Memory B cells are required to maintain long-lived plasma cells in mice following viral infections (132.16)

Abstract

Abstract Antibody responses have been found to last for life following lymphocytic choriomeningitis virus (LCMV) infection in mice and have been estimated to have a half-life of up to 200 years for some pathogens in humans. These antibodies are produced by long-lived plasma cells which have been shown to have a half-life of at least 138 days in mice. However, the role of memory B cells in the maintenance of plasma cell numbers remains unclear. We have been attempting to define this role by infecting hCD20 transgenic mice with viral pathogens, treating them with rituximab (an anti-CD20 antibody), and then following the antibody levels in these mice. Rituximab treatment of hCD20 mice selectively depletes naive and memory B cells while leaving plasma cells untouched.

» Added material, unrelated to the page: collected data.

(** * Synapse 2.0: the simulation-and-monitoring engine of the dashboard

    A shallow embedding of the engine that lives inside the [Dashboard]
    component: the telemetry ring store ([CircularBuffer]), the alert
    priority queue ([PriorityQueue], [addAlert]), and the body of the
    one-second simulation tick (phase machine, thermal and hydraulic
    integrators, deviation metrics, health index, OEE), together with what
    the component computes from them at render ([Readouts]). The engine
    embedded is the later one, with the ring store, the priority queue and
    [clamp]; the older one of [synapse_ui.js] is embedded beside it
    ([Legacy]).

    Conventions of the embedding.
    - JavaScript numbers are exact rationals ([Q]); counters, array
      positions and clock readings (milliseconds) are integers ([Z]).
      [Math.min], [Math.max] and [Math.abs] are [Qmin], [Qmax], [Qabs];
      the [%] operator is [Z.rem].
    - The [useState] cells and the refs of the component are the fields of
      one record; the updaters handed to the setters during a tick run in
      the order in which the tick queued them.
    - Every [Math.random()] and [Date.now()] call site of the tick is a
      field of the record [Env] that the tick receives: the tick is a pure
      function of the state before it and of what the environment returned.
    - [undefined] array slots are [None]. *)

From Stdlib Require Import ZArith QArith Qminmax Qabs Qround List String Ascii Bool Lia Lqa.
From Stdlib Require Import DecimalString Sorted Permutation.
Import ListNotations.

Local Open Scope Z_scope.

(** ** Telemetry ring store *)

Module CircularBuffer.

Section Buffer.
Context {A : Type}.

Record t : Type := mk {
  size : Z;
  buffer : list (option A);
  length : Z;
  index : Z
}.

(** [new Array(size)]: [size] empty slots. The dashboard makes one buffer,
    of size 60; [index] stays within [0 .. size-1]. *)
Definition new (sz : Z) : t :=
  mk sz (repeat None (Z.to_nat sz)) 0 0.

(** [buffer[i] = v]. Past the end a JavaScript array grows, leaving holes. *)
Fixpoint store (l : list (option A)) (i : nat) (v : A) : list (option A) :=
  match l, i with
  | [], O => [Some v]
  | [], S i' => None :: store [] i' v
  | _ :: l', O => Some v :: l'
  | x :: l', S i' => x :: store l' i' v
  end.

(** [buffer[i]]: a read past the end, or of a hole, is [undefined]. *)
Definition fetch (l : list (option A)) (i : nat) : option A :=
  nth i l None.

Definition push (b : t) (value : A) : t :=
  mk (size b)
     (store (buffer b) (Z.to_nat (index b)) value)
     (Z.min (length b + 1) (size b))
     (Z.rem (index b + 1) (size b)).

(** The loop [for (i = 0; i < this.length; i += 1)] visits [0 .. length-1]. *)
Definition toArray (b : t) : list (option A) :=
  map (fun i : nat =>
         let idx := Z.rem (index b - length b + Z.of_nat i + size b) (size b) in
         fetch (buffer b) (Z.to_nat idx))
      (seq 0 (Z.to_nat (length b))).

Definition pushAll (b : t) (xs : list A) : t := fold_left push xs b.

(** What the buffer holds after the samples [xs] were pushed, one by one,
    into a fresh buffer of [sz] slots. *)
Definition holds (sz : Z) (xs : list A) (b : t) : Prop :=
  let n := Z.of_nat (List.length xs) in
  size b = sz /\
  index b = n mod sz /\
  length b = Z.min n sz /\
  forall k : nat,
    (k < List.length xs)%nat -> n - Z.of_nat k <= sz ->
    fetch (buffer b) (Z.to_nat (Z.of_nat k mod sz)) = nth_error xs k.

End Buffer.

Arguments t : clear implicits.

End CircularBuffer.

(** ** JavaScript numbers *)

Module Js.

Local Open Scope Q_scope.

(** [x < y] and [x > y] as the conditions of an [if]. *)
Definition ltb (x y : Q) : bool := negb (Qle_bool y x).
Definition gtb (x y : Q) : bool := negb (Qle_bool x y).

(** [Math.round]: the nearest integer, the upper one at a tie. *)
Definition round (x : Q) : Z := Qfloor (x + (1 # 2)).

(** [Number.prototype.toFixed(d)]. The sign is split off, then [n] is the
    integer for which [n / 10^d] is nearest to the magnitude (the larger
    one at a tie); [n] is printed with a point before its last [d]
    digits. *)
Definition scaled (x : Q) (d : nat) : Z :=
  Qfloor (Qabs x * inject_Z (10 ^ Z.of_nat d) + (1 # 2)).

Definition digits (n : Z) : string :=
  NilZero.string_of_uint (N.to_uint (Z.to_N n)).

Fixpoint zeros (k : nat) : string :=
  match k with
  | O => EmptyString
  | S k' => String "0" (zeros k')
  end.

Definition padded (d : nat) (s : string) : string :=
  (zeros (d - String.length s) ++ s)%string.

Definition toFixed (x : Q) (d : nat) : string :=
  let n := scaled x d in
  let p := (10 ^ Z.of_nat d)%Z in
  ((if ltb x 0 then "-" else "")
     ++ digits (n / p)
     ++ (match d with
         | O => ""
         | _ => "." ++ padded d (digits (n mod p))
         end))%string.

(** [parseFloat(x.toFixed(d))]: the number that the printed digits denote. *)
Definition fixed (x : Q) (d : nat) : Q :=
  let v := inject_Z (scaled x d) / inject_Z (10 ^ Z.of_nat d) in
  if ltb x 0 then - v else v.

End Js.

(** [const clamp = (value, min, max) => Math.min(max, Math.max(min, value))] *)
Definition clamp (value min max : Q) : Q := Qmin max (Qmax min value).

(** ** Alerts and their priority queue *)

Inductive AlertType : Type := critical | warning | info.

Definition ALERT_PRIORITY (t : AlertType) : Z :=
  match t with
  | critical => 3
  | warning => 2
  | info => 1
  end.

Record Alert : Type := mkAlert {
  msg : string;
  type : AlertType;
  time : Z
}.

Module PriorityQueue.

Section Queue.
Context {A : Type}.

Record t : Type := mk {
  items : list A;
  compare : A -> A -> Z
}.

Definition new (cmp : A -> A -> Z) : t := mk [] cmp.

(** [Array.prototype.sort(compare)] is a stable sort: elements that
    compare equal keep their relative order. Each element, taken from the
    left, goes behind every element already placed that it does not
    strictly precede. *)
Fixpoint place (cmp : A -> A -> Z) (x : A) (l : list A) : list A :=
  match l with
  | [] => [x]
  | y :: l' => if cmp y x <=? 0 then y :: place cmp x l' else x :: y :: l'
  end.

Definition sort (cmp : A -> A -> Z) (l : list A) : list A :=
  fold_left (fun placed x => place cmp x placed) l [].

Definition enqueue (q : t) (item : A) : t :=
  mk (sort (compare q) (items q ++ [item])) (compare q).

Definition toArray (q : t) : list A := items q.

(** A comparator that [sort] can be trusted with: a total preorder. *)
Record consistent (cmp : A -> A -> Z) : Prop := {
  cmp_total : forall a b, 0 < cmp a b -> cmp b a <= 0;
  cmp_trans : forall a b c, cmp a b <= 0 -> cmp b c <= 0 -> cmp a c <= 0
}.

Definition ordered (cmp : A -> A -> Z) : list A -> Prop :=
  StronglySorted (fun a b => cmp a b <= 0).

End Queue.

Arguments t : clear implicits.

End PriorityQueue.

(** ** Constants of the simulation engine *)

Inductive Phase : Type := IDLE | CLOSING | HEATING | PRESSING | COOLING | OPENING.

Definition Phase_eqb (a b : Phase) : bool :=
  match a, b with
  | IDLE, IDLE | CLOSING, CLOSING | HEATING, HEATING
  | PRESSING, PRESSING | COOLING, COOLING | OPENING, OPENING => true
  | _, _ => false
  end.

(** The keys of [CYCLE_PHASES], in the order of the object literal (the order
    in which [Object.values] visits them), and their [duration]. *)
Definition CYCLE_PHASES : list Phase :=
  [IDLE; CLOSING; HEATING; PRESSING; COOLING; OPENING].

Definition duration (p : Phase) : Z :=
  match p with
  | IDLE => 5
  | CLOSING => 3
  | HEATING => 15
  | PRESSING => 10
  | COOLING => 8
  | OPENING => 4
  end.

Definition label (p : Phase) : string :=
  match p with
  | IDLE => "Idle"
  | CLOSING => "Mold Closing"
  | HEATING => "Heating (Vulcanization)"
  | PRESSING => "High Pressure Hold"
  | COOLING => "Cooling"
  | OPENING => "Mold Opening"
  end.

Section Constants.
Local Open Scope Q_scope.

Definition TARGET_TEMP : Q := 165.
Definition TARGET_PRESSURE : Q := 180.
Definition TEMP_TOLERANCE : Q := 10.
Definition PRESSURE_TOLERANCE : Q := 10.
Definition TEMP_WARNING_THRESHOLD : Q := TARGET_TEMP * 0.85.
Definition VIBRATION_SAFE : Q := 4.
Definition VIBRATION_WARNING : Q := 5.
Definition VIBRATION_CRITICAL : Q := 8.

Definition BRAKE_PAD_TEMP_MIN : Q := 25.
Definition BRAKE_PAD_TEMP_MAX : Q := 220.
Definition BRAKE_PAD_PRESSURE_MIN : Q := 0.
Definition BRAKE_PAD_PRESSURE_MAX : Q := 260.
End Constants.

(** ** Telemetry samples *)

Module Sample.
Record t : Type := mk {
  time : string;
  timestamp : Z;
  temp : Q;
  predictedTemp : Q;
  pressure : Q;
  vibration : Q;
  state : Phase;
  tempDeviation : Q;
  pressureDeviation : Q;
  vibrationStatus : option AlertType
}.
End Sample.

(** ** The alert list

    [alerts] is the list the dashboard shows; [alertQueueRef] is the queue
    that lives next to it. The comparator is the one handed to the queue
    when the component mounts. *)

Definition alertCompare (a b : Alert) : Z :=
  let priorityDelta := ALERT_PRIORITY (type b) - ALERT_PRIORITY (type a) in
  if negb (priorityDelta =? 0) then priorityDelta else time b - time a.

(** The two [Date.now()] reads of one run of the [setAlerts] updater. *)
Record Clock : Type := mkClock {
  atCheck : Z;
  atStamp : Z
}.

Record AlertStore : Type := mkStore {
  alerts : list Alert;
  alertQueueRef : PriorityQueue.t Alert
}.

Definition suppressed (clk : Clock) (m : string) (prev : list Alert) : bool :=
  match prev with
  | [] => false
  | first :: _ => String.eqb (msg first) m && (atCheck clk - time first <? 5000)
  end.

Definition addAlert (clk : Clock) (m : string) (ty : AlertType) (s : AlertStore)
  : AlertStore :=
  if suppressed clk m (alerts s) then s
  else
    let nextAlert := mkAlert m ty (atStamp clk) in
    let queue := PriorityQueue.enqueue (alertQueueRef s) nextAlert in
    mkStore (firstn 10 (PriorityQueue.toArray queue)) queue.

Definition noAlerts : AlertStore :=
  mkStore [] (PriorityQueue.new alertCompare).

(** An offer is a call of [addAlert] made by the tick; [None] when the tick
    makes no call at that place. *)
Definition Offer : Type := option (string * AlertType).

Definition offer (clk : Clock) (o : Offer) (s : AlertStore) : AlertStore :=
  match o with
  | Some (m, ty) => addAlert clk m ty s
  | None => s
  end.

(** ** The dashboard engine *)

Module Dashboard.

Local Open Scope Q_scope.

(** The state of the component: its [useState] cells and its refs.
    [alertStore] groups the [alerts] cell and [alertQueueRef].
    [machineState] stands for the state cell and for [machineStateRef], which
    an effect re-aligns with the cell after the render that follows a tick;
    [phaseTime] stands for the cell and for [phaseTimeRef], which the tick
    writes together. [seenRejectCount] and [seenTotalCycles] are the values
    of [rejectCount] and [totalCycles] that the interval callback closed
    over when the simulation effect last ran (its only dependency is
    [isRunning]). *)
Record State : Type := mkState {
  machineState : Phase;
  phaseTime : Z;
  cycleTime : Z;
  totalCycles : Z;
  lastCycleTime : Q;
  rejectCount : Z;
  isRunning : bool;
  dataStream : list (option Sample.t);
  alertStore : AlertStore;
  tempDeviation : Q;
  pressureDeviation : Q;
  healthIndex : Q;
  currentTemp : Q;
  currentPressure : Q;
  currentVibration : Q;
  cycleStartRef : Z;
  dataBufferRef : CircularBuffer.t Sample.t;
  seenRejectCount : Z;
  seenTotalCycles : Z
}.

(** What the environment returns during one tick: one field for each
    [Math.random()] and [Date.now()] call site of the interval callback. *)
Record Env : Type := mkEnv {
  rndCycleJitter : Q;
  nowCycleEnd : Z;
  nowCycleStart : Z;
  rndTempNoise : Q;
  rndPressureNoise : Q;
  clkTempAlert : Clock;
  rndTempReject : Q;
  rndLeak : Q;
  clkPressureAlert : Clock;
  rndPressureReject : Q;
  rndVibration : Q;
  rndCriticalGate : Q;
  rndCriticalVibration : Q;
  clkCriticalAlert : Clock;
  rndVibrationReject : Q;
  rndWarningGate : Q;
  rndWarningVibration : Q;
  clkWarningAlert : Clock;
  sampleTime : string;
  nowSample : Z;
  rndHealth : Q
}.

(** [Math.random()] returns a number in [0, 1). *)
Definition random (r : Q) : Prop := 0 <= r /\ r < 1.

Definition mounted (now : Z) : State :=
  mkState IDLE 0 0 124 45.2 3 true [] noAlerts 0 0 85 25 0 0 now
          (CircularBuffer.new 60) 3 124.

(** *** Phase machine *)

Definition nextState (ms : Phase) : Phase :=
  match ms with
  | IDLE => CLOSING
  | CLOSING => HEATING
  | HEATING => PRESSING
  | PRESSING => COOLING
  | COOLING => OPENING
  | OPENING => IDLE
  end.

(** [phaseTimeRef.current >= phaseDuration], read after the increment. *)
Definition due (ms : Phase) (pt : Z) : bool := (duration ms <=? pt + 1)%Z.

Definition completes (ms : Phase) (pt : Z) : bool :=
  due ms pt && Phase_eqb ms OPENING.

(** [Object.values(CYCLE_PHASES).reduce((acc, val) => acc + val.duration, 0)] *)
Definition cycleLength : Z :=
  fold_left (fun acc val => (acc + duration val)%Z) CYCLE_PHASES 0%Z.

(** *** Process model *)

Definition vulcanizing (ms : Phase) : bool :=
  match ms with
  | HEATING | PRESSING => true
  | _ => false
  end.

Definition tempTargetByState (ms : Phase) : Q :=
  match ms with
  | IDLE => 35
  | CLOSING => 90
  | HEATING => TARGET_TEMP
  | PRESSING => TARGET_TEMP
  | COOLING => 80
  | OPENING => 45
  end.

Definition dt : Q := 1.

Definition predictedT (ms : Phase) (temp : Q) : Q :=
  let targetTemp := tempTargetByState ms in
  let thermalTau := if vulcanizing ms then 26 else 18 in
  let dT := (targetTemp - temp) / thermalTau in
  clamp (temp + dT * dt) BRAKE_PAD_TEMP_MIN BRAKE_PAD_TEMP_MAX.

During long-term treatment of LCMV immune mice, there is a slow, steady decline of antibody levels and a decrease in the number of LCMV-specific antibody secreting cells in the spleen and bone marrow. This decrease in antibody levels was also observed with influenza and vesicular stomatitis virus (VSV) infected mice and correlates with decreased hemagglutination inhibition titers in influenza infections and decreased neutralization titers in VSV infections. These results suggest a critical role for memory B cells in the maintenance of long-lived plasma cells following viral infections. This work was supported by NIH grant AI30048.